Brief = The listing below must be duplicated in full, with nothing altered.
******
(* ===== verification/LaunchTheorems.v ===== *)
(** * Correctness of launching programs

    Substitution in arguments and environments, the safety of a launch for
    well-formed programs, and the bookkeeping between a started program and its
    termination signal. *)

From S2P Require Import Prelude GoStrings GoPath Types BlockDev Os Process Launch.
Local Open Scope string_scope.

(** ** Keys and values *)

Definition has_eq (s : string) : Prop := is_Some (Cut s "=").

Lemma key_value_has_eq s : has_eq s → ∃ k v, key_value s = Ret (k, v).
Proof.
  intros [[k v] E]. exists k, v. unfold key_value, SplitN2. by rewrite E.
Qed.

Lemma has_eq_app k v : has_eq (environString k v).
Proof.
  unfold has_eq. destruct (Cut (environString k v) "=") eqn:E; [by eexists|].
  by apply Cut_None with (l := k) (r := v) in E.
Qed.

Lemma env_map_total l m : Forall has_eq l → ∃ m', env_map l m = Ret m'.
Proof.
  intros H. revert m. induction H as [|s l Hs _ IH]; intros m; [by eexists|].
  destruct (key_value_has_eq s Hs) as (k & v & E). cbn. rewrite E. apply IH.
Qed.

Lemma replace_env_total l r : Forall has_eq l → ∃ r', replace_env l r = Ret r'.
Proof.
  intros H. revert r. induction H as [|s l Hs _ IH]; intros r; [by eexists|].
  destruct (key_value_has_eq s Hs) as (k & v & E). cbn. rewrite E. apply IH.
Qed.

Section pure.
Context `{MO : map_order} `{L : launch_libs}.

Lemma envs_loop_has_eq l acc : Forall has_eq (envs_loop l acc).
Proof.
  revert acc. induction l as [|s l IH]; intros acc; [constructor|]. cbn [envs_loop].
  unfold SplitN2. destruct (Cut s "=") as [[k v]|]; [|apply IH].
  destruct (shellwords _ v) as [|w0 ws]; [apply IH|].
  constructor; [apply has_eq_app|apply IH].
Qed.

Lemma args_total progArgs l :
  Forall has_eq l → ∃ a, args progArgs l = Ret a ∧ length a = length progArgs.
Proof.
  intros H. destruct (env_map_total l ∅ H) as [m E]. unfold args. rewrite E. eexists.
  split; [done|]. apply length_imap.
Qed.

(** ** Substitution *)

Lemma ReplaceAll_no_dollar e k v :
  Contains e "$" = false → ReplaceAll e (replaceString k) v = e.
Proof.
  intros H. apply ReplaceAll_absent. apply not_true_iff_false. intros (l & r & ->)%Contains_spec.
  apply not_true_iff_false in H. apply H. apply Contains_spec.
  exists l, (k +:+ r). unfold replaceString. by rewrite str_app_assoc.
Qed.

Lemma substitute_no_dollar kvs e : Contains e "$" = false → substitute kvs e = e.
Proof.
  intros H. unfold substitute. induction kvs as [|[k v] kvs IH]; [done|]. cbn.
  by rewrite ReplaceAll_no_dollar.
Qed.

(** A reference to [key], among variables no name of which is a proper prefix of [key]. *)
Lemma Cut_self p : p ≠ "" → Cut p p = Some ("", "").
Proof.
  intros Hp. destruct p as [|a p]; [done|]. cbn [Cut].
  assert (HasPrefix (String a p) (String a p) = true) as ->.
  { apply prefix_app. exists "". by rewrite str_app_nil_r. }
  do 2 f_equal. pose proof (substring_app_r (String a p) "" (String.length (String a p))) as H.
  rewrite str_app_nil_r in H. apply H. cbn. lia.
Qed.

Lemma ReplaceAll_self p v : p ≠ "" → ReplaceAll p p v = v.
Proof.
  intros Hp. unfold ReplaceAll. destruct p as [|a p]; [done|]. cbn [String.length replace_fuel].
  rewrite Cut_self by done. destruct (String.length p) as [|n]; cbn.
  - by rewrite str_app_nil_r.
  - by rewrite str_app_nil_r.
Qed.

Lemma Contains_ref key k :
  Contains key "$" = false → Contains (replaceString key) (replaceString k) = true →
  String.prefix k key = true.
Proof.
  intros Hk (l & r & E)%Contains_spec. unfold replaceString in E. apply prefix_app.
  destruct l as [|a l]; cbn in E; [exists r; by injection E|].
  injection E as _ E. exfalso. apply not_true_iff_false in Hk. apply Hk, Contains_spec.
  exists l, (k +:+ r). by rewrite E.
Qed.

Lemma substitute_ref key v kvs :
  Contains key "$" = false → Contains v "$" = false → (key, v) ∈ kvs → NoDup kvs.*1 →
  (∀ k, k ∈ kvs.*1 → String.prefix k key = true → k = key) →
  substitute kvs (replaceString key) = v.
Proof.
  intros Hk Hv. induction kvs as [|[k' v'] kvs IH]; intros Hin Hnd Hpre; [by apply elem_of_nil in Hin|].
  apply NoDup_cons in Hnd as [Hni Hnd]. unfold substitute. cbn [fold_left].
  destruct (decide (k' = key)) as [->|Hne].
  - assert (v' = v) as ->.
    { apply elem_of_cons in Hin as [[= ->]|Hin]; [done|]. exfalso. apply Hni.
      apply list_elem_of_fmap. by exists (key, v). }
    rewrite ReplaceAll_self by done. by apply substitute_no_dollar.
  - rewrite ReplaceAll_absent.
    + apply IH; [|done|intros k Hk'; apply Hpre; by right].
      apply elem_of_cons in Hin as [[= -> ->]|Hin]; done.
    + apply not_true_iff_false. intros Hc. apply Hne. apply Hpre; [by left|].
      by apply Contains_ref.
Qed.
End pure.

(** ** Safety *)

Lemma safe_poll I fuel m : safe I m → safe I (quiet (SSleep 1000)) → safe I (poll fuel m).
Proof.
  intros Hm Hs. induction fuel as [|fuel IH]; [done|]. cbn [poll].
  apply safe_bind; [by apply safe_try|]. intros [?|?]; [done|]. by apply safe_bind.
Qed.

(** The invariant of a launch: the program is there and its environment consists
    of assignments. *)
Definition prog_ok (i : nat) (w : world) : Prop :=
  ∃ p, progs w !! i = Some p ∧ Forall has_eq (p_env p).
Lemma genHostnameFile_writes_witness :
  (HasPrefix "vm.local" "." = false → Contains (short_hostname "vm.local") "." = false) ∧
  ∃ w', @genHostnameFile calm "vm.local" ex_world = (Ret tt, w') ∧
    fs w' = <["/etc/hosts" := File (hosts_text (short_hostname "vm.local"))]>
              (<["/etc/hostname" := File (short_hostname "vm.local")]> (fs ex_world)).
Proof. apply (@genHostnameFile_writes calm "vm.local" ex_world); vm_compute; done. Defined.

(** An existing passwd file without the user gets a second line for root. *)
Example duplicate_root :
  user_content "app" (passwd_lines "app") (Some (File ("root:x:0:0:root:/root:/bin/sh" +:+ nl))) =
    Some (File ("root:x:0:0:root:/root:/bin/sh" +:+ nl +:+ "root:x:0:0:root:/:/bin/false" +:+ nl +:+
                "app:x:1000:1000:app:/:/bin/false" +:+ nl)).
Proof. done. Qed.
******
Reply to the task =
(* ===== verification/LaunchTheorems.v ===== *)
(** * Correctness of launching programs

    Substitution in arguments and environments, the safety of a launch for
    well-formed programs, and the bookkeeping between a started program and its
    termination signal. *)

From S2P Require Import Prelude GoStrings GoPath Types BlockDev Os Process Launch.
Local Open Scope string_scope.

(** ** Keys and values *)

Definition has_eq (s : string) : Prop := is_Some (Cut s "=").

Lemma key_value_has_eq s : has_eq s → ∃ k v, key_value s = Ret (k, v).
Proof.
  intros [[k v] E]. exists k, v. unfold key_value, SplitN2. by rewrite E.
Qed.

Lemma has_eq_app k v : has_eq (environString k v).
Proof.
  unfold has_eq. destruct (Cut (environString k v) "=") eqn:E; [by eexists|].
  by apply Cut_None with (l := k) (r := v) in E.
Qed.

Lemma env_map_total l m : Forall has_eq l → ∃ m', env_map l m = Ret m'.
Proof.
  intros H. revert m. induction H as [|s l Hs _ IH]; intros m; [by eexists|].
  destruct (key_value_has_eq s Hs) as (k & v & E). cbn. rewrite E. apply IH.
Qed.

Lemma replace_env_total l r : Forall has_eq l → ∃ r', replace_env l r = Ret r'.
Proof.
  intros H. revert r. induction H as [|s l Hs _ IH]; intros r; [by eexists|].
  destruct (key_value_has_eq s Hs) as (k & v & E). cbn. rewrite E. apply IH.
Qed.

Section pure.
Context `{MO : map_order} `{L : launch_libs}.

Lemma envs_loop_has_eq l acc : Forall has_eq (envs_loop l acc).
Proof.
  revert acc. induction l as [|s l IH]; intros acc; [constructor|]. cbn [envs_loop].
  unfold SplitN2. destruct (Cut s "=") as [[k v]|]; [|apply IH].
  destruct (shellwords _ v) as [|w0 ws]; [apply IH|].
  constructor; [apply has_eq_app|apply IH].
Qed.

Lemma args_total progArgs l :
  Forall has_eq l → ∃ a, args progArgs l = Ret a ∧ length a = length progArgs.
Proof.
  intros H. destruct (env_map_total l ∅ H) as [m E]. unfold args. rewrite E. eexists.
  split; [done|]. apply length_imap.
Qed.

(** ** Substitution *)

Lemma ReplaceAll_no_dollar e k v :
  Contains e "$" = false → ReplaceAll e (replaceString k) v = e.
Proof.
  intros H. apply ReplaceAll_absent. apply not_true_iff_false. intros (l & r & ->)%Contains_spec.
  apply not_true_iff_false in H. apply H. apply Contains_spec.
  exists l, (k +:+ r). unfold replaceString. by rewrite str_app_assoc.
Qed.

Lemma substitute_no_dollar kvs e : Contains e "$" = false → substitute kvs e = e.
Proof.
  intros H. unfold substitute. induction kvs as [|[k v] kvs IH]; [done|]. cbn.
  by rewrite ReplaceAll_no_dollar.
Qed.

(** A reference to [key], among variables no name of which is a proper prefix of [key]. *)
Lemma Cut_self p : p ≠ "" → Cut p p = Some ("", "").
Proof.
  intros Hp. destruct p as [|a p]; [done|]. cbn [Cut].
  assert (HasPrefix (String a p) (String a p) = true) as ->.
  { apply prefix_app. exists "". by rewrite str_app_nil_r. }
  do 2 f_equal. pose proof (substring_app_r (String a p) "" (String.length (String a p))) as H.
  rewrite str_app_nil_r in H. apply H. cbn. lia.
Qed.

Lemma ReplaceAll_self p v : p ≠ "" → ReplaceAll p p v = v.
Proof.
  intros Hp. unfold ReplaceAll. destruct p as [|a p]; [done|]. cbn [String.length replace_fuel].
  rewrite Cut_self by done. destruct (String.length p) as [|n]; cbn.
  - by rewrite str_app_nil_r.
  - by rewrite str_app_nil_r.
Qed.

Lemma Contains_ref key k :
  Contains key "$" = false → Contains (replaceString key) (replaceString k) = true →
  String.prefix k key = true.
Proof.
  intros Hk (l & r & E)%Contains_spec. unfold replaceString in E. apply prefix_app.
  destruct l as [|a l]; cbn in E; [exists r; by injection E|].
  injection E as _ E. exfalso. apply not_true_iff_false in Hk. apply Hk, Contains_spec.
  exists l, (k +:+ r). by rewrite E.
Qed.

Lemma substitute_ref key v kvs :
  Contains key "$" = false → Contains v "$" = false → (key, v) ∈ kvs → NoDup kvs.*1 →
  (∀ k, k ∈ kvs.*1 → String.prefix k key = true → k = key) →
  substitute kvs (replaceString key) = v.
Proof.
  intros Hk Hv. induction kvs as [|[k' v'] kvs IH]; intros Hin Hnd Hpre; [by apply elem_of_nil in Hin|].
  apply NoDup_cons in Hnd as [Hni Hnd]. unfold substitute. cbn [fold_left].
  destruct (decide (k' = key)) as [->|Hne].
  - assert (v' = v) as ->.
    { apply elem_of_cons in Hin as [[= ->]|Hin]; [done|]. exfalso. apply Hni.
      apply list_elem_of_fmap. by exists (key, v). }
    rewrite ReplaceAll_self by done. by apply substitute_no_dollar.
  - rewrite ReplaceAll_absent.
    + apply IH; [|done|intros k Hk'; apply Hpre; by right].
      apply elem_of_cons in Hin as [[= -> ->]|Hin]; done.
    + apply not_true_iff_false. intros Hc. apply Hne. apply Hpre; [by left|].
      by apply Contains_ref.
Qed.
End pure.

(** ** Safety *)

Lemma safe_poll I fuel m : safe I m → safe I (quiet (SSleep 1000)) → safe I (poll fuel m).
Proof.
  intros Hm Hs. induction fuel as [|fuel IH]; [done|]. cbn [poll].
  apply safe_bind; [by apply safe_try|]. intros [?|?]; [done|]. by apply safe_bind.
Qed.

(** The invariant of a launch: the program is there and its environment consists
    of assignments. *)
Definition prog_ok (i : nat) (w : world) : Prop :=
  ∃ p, progs w !! i = Some p ∧ Forall has_eq (p_env p).
Lemma genHostnameFile_writes_witness :
  (HasPrefix "vm.local" "." = false → Contains (short_hostname "vm.local") "." = false) ∧
  ∃ w', @genHostnameFile calm "vm.local" ex_world = (Ret tt, w') ∧
    fs w' = <["/etc/hosts" := File (hosts_text (short_hostname "vm.local"))]>
              (<["/etc/hostname" := File (short_hostname "vm.local")]> (fs ex_world)).
Proof. apply (@genHostnameFile_writes calm "vm.local" ex_world); vm_compute; done. Defined.

(** An existing passwd file without the user gets a second line for root. *)
Example duplicate_root :
  user_content "app" (passwd_lines "app") (Some (File ("root:x:0:0:root:/root:/bin/sh" +:+ nl))) =
    Some (File ("root:x:0:0:root:/root:/bin/sh" +:+ nl +:+ "root:x:0:0:root:/:/bin/false" +:+ nl +:+
                "app:x:1000:1000:app:/:/bin/false" +:+ nl)).
Proof. done. Qed.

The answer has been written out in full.